Lemma DecodeRuneInString_multibyte (t : str) (c : Z) (w : nat) :
  utf8.DecodeRuneInString t = (c, w) -> (1 < w)%nat -> 128 <= c.
Proof.
  unfold utf8.DecodeRuneInString.
  destruct t as [|c0 t0]; [intros H; inversion H; lia|].
  pose proof (byte_val_range c0) as Hb0.
  set (s0 := byte_val c0) in *.
  assert (Herr : forall r, (r, 1%nat) = (c, w) -> (1 < w)%nat -> 128 <= c)
    by (intros r H; inversion H; lia).
  destruct (utf8.as_ <=? utf8.first s0) eqn:E0; [apply Herr|].
  assert (Hx : forall a, 0 <= Z.land a utf8.maskx)
    by (intros a; apply Z.land_nonneg; right; unfold utf8.maskx; lia).
  assert (Hsx : forall a n, 0 <= Z.shiftl (Z.land a utf8.maskx) n)
    by (intros a n; apply Z.shiftl_nonneg, Hx).
  assert (Hs : forall a m n, 0 <= m -> 0 <= Z.shiftl (Z.land a m) n)
    by (intros a m n Hm; apply Z.shiftl_nonneg, Z.land_nonneg; now right).
  destruct (first_multibyte s0 E0)
    as [[H0 ->]|[[H0 ->]|[(H0 & H0' & ->)|[[H0 ->]|[[H0 ->]|[[H0 ->]|[H0 ->]]]]]]];
    cbv zeta;
    match goal with
    | |- context [Z.to_nat (Z.land ?x 7)] =>
        let v := eval vm_compute in (Z.to_nat (Z.land x 7)) in
        change (Z.to_nat (Z.land x 7)) with v
    end;
    match goal with
    | |- context [utf8.acceptRanges ?i] =>
        let v := eval vm_compute in (utf8.acceptRanges i) in
        change (utf8.acceptRanges i) with v
    end;
    cbn [fst snd Nat.leb];
    (destruct (length (c0 :: t0) <? _)%nat; [apply Herr|]);
    (destruct t0 as [|c1 t1]; [apply Herr|]);
    pose proof (byte_val_range c1) as Hb1;
    set (s1 := byte_val c1) in *;
    (destruct (_ || _) eqn:E1; [apply Herr|]);
    apply orb_false_iff in E1 as [E1 E1']; apply Z.ltb_ge in E1, E1'.
  - (* two bytes *)
    intros H _. apply (f_equal fst) in H. cbn [fst] in H. rewrite <- H. clear H.
    etransitivity; [|apply lor_ge_l, Hx].
    change utf8.mask2 with (Z.ones 5). rewrite mask_shiftl by lia.
    Z.div_mod_to_equations. lia.
  - (* three bytes, 0xE0 *)
    destruct t1 as [|c2 t2]; [apply Herr|].
    destruct (_ || _); [apply Herr|].
    intros H _. apply (f_equal fst) in H. cbn [fst] in H. rewrite <- H. clear H.
    etransitivity; [|apply lor_ge_l, Hx].
    etransitivity; [|apply lor_ge_r, Hs; unfold utf8.mask3; lia].
    change utf8.maskx with (Z.ones 6). rewrite mask_shiftl by lia.
    Z.div_mod_to_equations. lia.
  - (* three bytes, 0xE1-0xEC and 0xEE-0xEF *)
    destruct t1 as [|c2 t2]; [apply Herr|].
    destruct (_ || _); [apply Herr|].
    intros H _. apply (f_equal fst) in H. cbn [fst] in H. rewrite <- H. clear H.
    etransitivity; [|apply lor_ge_l, Hx].
    etransitivity; [|apply lor_ge_l, Hsx].
    change utf8.mask3 with (Z.ones 4). rewrite mask_shiftl by lia.
    Z.div_mod_to_equations. lia.
  - (* three bytes, 0xED *)
    destruct t1 as [|c2 t2]; [apply Herr|].
    destruct (_ || _); [apply Herr|].
    intros H _. apply (f_equal fst) in H. cbn [fst] in H. rewrite <- H. clear H.
    etransitivity; [|apply lor_ge_l, Hx].
    etransitivity; [|apply lor_ge_l, Hsx].
    change utf8.mask3 with (Z.ones 4). rewrite mask_shiftl by lia.
    Z.div_mod_to_equations. lia.
  - (* four bytes, 0xF0 *)
    destruct t1 as [|c2 t2]; [apply Herr|].
    destruct (_ || _); [apply Herr|].
    destruct t2 as [|c3 t3]; [apply Herr|].
    destruct (_ || _); [apply Herr|].
    intros H _. apply (f_equal fst) in H. cbn [fst] in H. rewrite <- H. clear H.
    etransitivity; [|apply lor_ge_l, Hx].
    etransitivity; [|apply lor_ge_l, Hsx].
    etransitivity; [|apply lor_ge_r, Hs; unfold utf8.mask4; lia].
    change utf8.maskx with (Z.ones 6). rewrite mask_shiftl by lia.
    Z.div_mod_to_equations. lia.
  - (* four bytes, 0xF1-0xF3 *)
    destruct t1 as [|c2 t2]; [apply Herr|].
    destruct (_ || _); [apply Herr|].
    destruct t2 as [|c3 t3]; [apply Herr|].
    destruct (_ || _); [apply Herr|].
    intros H _. apply (f_equal fst) in H. cbn [fst] in H. rewrite <- H. clear H.
    etransitivity; [|apply lor_ge_l, Hx].
    etransitivity; [|apply lor_ge_l, Hsx].
    etransitivity; [|apply lor_ge_l, Hsx].
    change utf8.mask4 with (Z.ones 3). rewrite mask_shiftl by lia.
    Z.div_mod_to_equations. lia.
  - (* four bytes, 0xF4 *)
    destruct t1 as [|c2 t2]; [apply Herr|].
    destruct (_ || _); [apply Herr|].
    destruct t2 as [|c3 t3]; [apply Herr|].
    destruct (_ || _); [apply Herr|].
    intros H _. apply (f_equal fst) in H. cbn [fst] in H. rewrite <- H. clear H.
    etransitivity; [|apply lor_ge_l, Hx].
    etransitivity; [|apply lor_ge_l, Hsx].
    etransitivity; [|apply lor_ge_l, Hsx].
    change utf8.mask4 with (Z.ones 3). rewrite mask_shiftl by lia.
    Z.div_mod_to_equations. lia.
Qed.

(** ** The regular expression [[^a-zA-Z0-9]+] reads runes, and may as well
    read bytes *)

Lemma class_of_byte (b : ascii) :
  branch.nonAlphanumeric_class (byte_val b) = negb (is_alnum b).
Proof. reflexivity. Qed.

Lemma high_not_alnum (b : ascii) : high b -> is_alnum b = false.
Proof.
  unfold high, is_alnum, is_lower, is_upper, is_digit, in_range. intros H.
  repeat (apply orb_false_iff; split); apply andb_false_iff; right;
    apply Z.leb_gt; lia.
Qed.

Lemma class_beyond_ascii (c : Z) : 128 <= c -> branch.nonAlphanumeric_class c = true.
Proof.
  unfold branch.nonAlphanumeric_class. intros H. apply negb_true_iff.
  repeat (apply orb_false_iff; split); apply andb_false_iff; right;
    apply Z.leb_gt; lia.
Qed.

(** Every byte below 0x80 is a rune of its own, and every other byte belongs
    to a rune of the class: the runs of runes of the class are the runs of
    bytes that are not ASCII letters or digits. *)
Lemma nonAlphanumeric_replace_bytes (s repl : str) :
  forall (t : str) (skip i0 : nat) (b : bool),
    t = skipn i0 s ->
    (skip <= length t)%nat ->
    Forall high (firstn skip t) ->
    (skip <> 0%nat -> b = true) ->
    branch.nonAlphanumeric_replace b s (utf8.range_from skip i0 t) repl
    = replace_bytes b t repl.
Proof.
  induction t as [|c0 t IH]; intros skip i0 b Ht Hskip Hhigh Hb;
    cbn [utf8.range_from replace_bytes]; [reflexivity|].
  assert (Ht' : t = skipn (S i0) s).
  { change (S i0) with (1 + i0)%nat. rewrite <- skipn_skipn, <- Ht. reflexivity. }
  destruct skip as [|k].
  - destruct (utf8.DecodeRuneInString (c0 :: t)) as [c w] eqn:Ed.
    cbn [branch.nonAlphanumeric_replace].
    destruct (DecodeRuneInString_cases _ _ _ Ed)
      as [[Hnil _]|[[-> (b' & t' & Hbt & Hc)]|[Hw Hall]]].
    + discriminate Hnil.
    + injection Hbt as <- <-. cbn [Nat.sub].
      pose proof (IH 0%nat (S i0)) as IH0.
      destruct Hc as [[-> Hc]|[-> Hc]].
      * rewrite (high_not_alnum _ Hc).
        change (branch.nonAlphanumeric_class utf8.RuneError) with true. cbv iota.
        rewrite !IH0 by (try assumption; try constructor; cbn [length]; lia).
        reflexivity.
      * rewrite class_of_byte. unfold slice_to, slice_from. rewrite <- Ht.
        cbn [firstn]. destruct (is_alnum c0); cbn [negb app];
          rewrite !IH0 by (try assumption; try constructor; cbn [length]; lia);
          reflexivity.
    + assert (Hc : 128 <= c) by (apply (DecodeRuneInString_multibyte _ _ _ Ed); lia).
      rewrite (class_beyond_ascii c Hc).
      destruct w as [|w]; [lia|]. cbn [firstn length] in *.
      inversion Hall as [|? ? H1 H2].
      rewrite (high_not_alnum _ H1).
      replace (S w - 1)%nat with w by lia.
      rewrite !(IH w (S i0) true) by (try assumption; try reflexivity; lia).
      reflexivity.
  - cbn [firstn length] in *. inversion Hhigh as [|? ? H1 H2].
    rewrite (high_not_alnum _ H1), (Hb ltac:(discriminate)).
    apply IH; try assumption; try reflexivity; lia.
Qed.

Lemma ReplaceAllString_bytes (s repl : str) :
  branch.nonAlphanumeric_ReplaceAllString s repl = replace_bytes false s repl.
Proof.
  unfold branch.nonAlphanumeric_ReplaceAllString, utf8.range.
  apply nonAlphanumeric_replace_bytes;
    [reflexivity|cbn; lia|constructor|intros H; now elim H].
Qed.

(** A byte built as [t | x] with bit 7 set in [t] is not an ASCII byte. *)
Lemma testbit7_high (y : Z) : Z.testbit y 7 = true -> high (to_byte y).
Proof.
  intros H. unfold high. rewrite byte_val_to_byte_mod.
  pose proof (Z.testbit_spec' y 7 ltac:(lia)) as Hs. rewrite H in Hs.
  change (Z.b2z true) with 1 in Hs. change (2 ^ 7) with 128 in Hs.
  change 256 with (128 * 2). rewrite Z.rem_mul_r by lia.
  pose proof (Z.mod_pos_bound y 128). lia.
Qed.

Lemma lor_high (t x : Z) : Z.testbit t 7 = true -> high (to_byte (Z.lor t x)).
Proof.
  intros H. apply testbit7_high. rewrite Z.lor_spec, H. reflexivity.
Qed.

(** The encoding of a rune holds an upper-case ASCII letter only if the rune
    is that letter. *)
Lemma AppendRune_not_upper (r : Z) :
  0 <= r < 4294967296 -> ~ (65 <= r <= 90) ->
  Forall not_upper (utf8.AppendRune r).
Proof.
  intros Hr Hnu. unfold utf8.AppendRune.
  rewrite (Z.mod_small r) by lia.
  destruct (r <=? utf8.rune1Max) eqn:E1.
  { apply Z.leb_le in E1. unfold utf8.rune1Max in E1.
    constructor; [|constructor].
    unfold not_upper, is_upper, in_range. rewrite byte_val_to_byte by lia.
    apply andb_false_iff.
    destruct (Z.leb_spec 65 r); [right; apply Z.leb_gt; lia|now left]. }
  destruct_ifs; repeat constructor; apply high_not_upper, lor_high; reflexivity.
Qed.

(** ** [strings.Map] with a mapping that yields no upper-case ASCII letter *)

Section MapNoUpper.

Variable mapping : Z -> Z.
Hypothesis mapping_not_upper : forall c, int32 c -> ~ (65 <= mapping c <= 90).
Hypothesis mapping_rune : forall c, int32 c -> int32 (mapping c).

Lemma Map_write_not_upper (c : Z) :
  int32 c -> Forall not_upper (strings.Map_write mapping c).
Proof.
  intros Hc. unfold strings.Map_write.
  destruct (Z.leb_spec 0 (mapping c)) as [Hpos|_]; [|constructor].
  pose proof (mapping_not_upper c Hc) as Hnu.
  pose proof (mapping_rune c Hc) as Hr. unfold int32 in Hr.
  destruct (Z.ltb_spec (mapping c) utf8.RuneSelf) as [Hlt|_].
  - unfold utf8.RuneSelf in Hlt. constructor; [|constructor].
    unfold not_upper, is_upper, in_range. rewrite byte_val_to_byte by lia.
    apply andb_false_iff.
    destruct (Z.leb_spec 65 (mapping c)); [right; apply Z.leb_gt; lia|now left].
  - apply AppendRune_not_upper; [lia|exact Hnu].
Qed.

Lemma Map_scan_result (s : str) (rs : list (nat * Z * nat)) i r w :
  Forall (fun x => int32 (snd (fst x))) rs ->
  strings.Map_scan mapping s rs = Some (i, r, w) ->
  exists c, int32 c /\ r = mapping c.
Proof.
  induction 1 as [|[[j c] wc] rs Hc _ IH]; cbn [strings.Map_scan]; [discriminate|].
  cbn [fst snd] in Hc.
  destruct (_ && _); [exact IH|].
  destruct (c =? utf8.RuneError).
  - destruct (utf8.DecodeRuneInString _) as [c' width].
    destruct (_ && _); [exact IH|].
    intros H. inversion H. now exists c.
  - intros H. inversion H. now exists c.
Qed.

******

Everything from the line that contains "Hypothesis mapping_not_upper : forall" through the end of the records must be duplicated exactly, and nothing outside that range.

## ANSWER SPACE
Hypothesis mapping_not_upper : forall c, int32 c -> ~ (65 <= mapping c <= 90).
Hypothesis mapping_rune : forall c, int32 c -> int32 (mapping c).

Lemma Map_write_not_upper (c : Z) :
  int32 c -> Forall not_upper (strings.Map_write mapping c).
Proof.
  intros Hc. unfold strings.Map_write.
  destruct (Z.leb_spec 0 (mapping c)) as [Hpos|_]; [|constructor].
  pose proof (mapping_not_upper c Hc) as Hnu.
  pose proof (mapping_rune c Hc) as Hr. unfold int32 in Hr.
  destruct (Z.ltb_spec (mapping c) utf8.RuneSelf) as [Hlt|_].
  - unfold utf8.RuneSelf in Hlt. constructor; [|constructor].
    unfold not_upper, is_upper, in_range. rewrite byte_val_to_byte by lia.
    apply andb_false_iff.
    destruct (Z.leb_spec 65 (mapping c)); [right; apply Z.leb_gt; lia|now left].
  - apply AppendRune_not_upper; [lia|exact Hnu].
Qed.

Lemma Map_scan_result (s : str) (rs : list (nat * Z * nat)) i r w :
  Forall (fun x => int32 (snd (fst x))) rs ->
  strings.Map_scan mapping s rs = Some (i, r, w) ->
  exists c, int32 c /\ r = mapping c.
Proof.
  induction 1 as [|[[j c] wc] rs Hc _ IH]; cbn [strings.Map_scan]; [discriminate|].
  cbn [fst snd] in Hc.
  destruct (_ && _); [exact IH|].
  destruct (c =? utf8.RuneError).
  - destruct (utf8.DecodeRuneInString _) as [c' width].
    destruct (_ && _); [exact IH|].
    intros H. inversion H. now exists c.
  - intros H. inversion H. now exists c.
Qed.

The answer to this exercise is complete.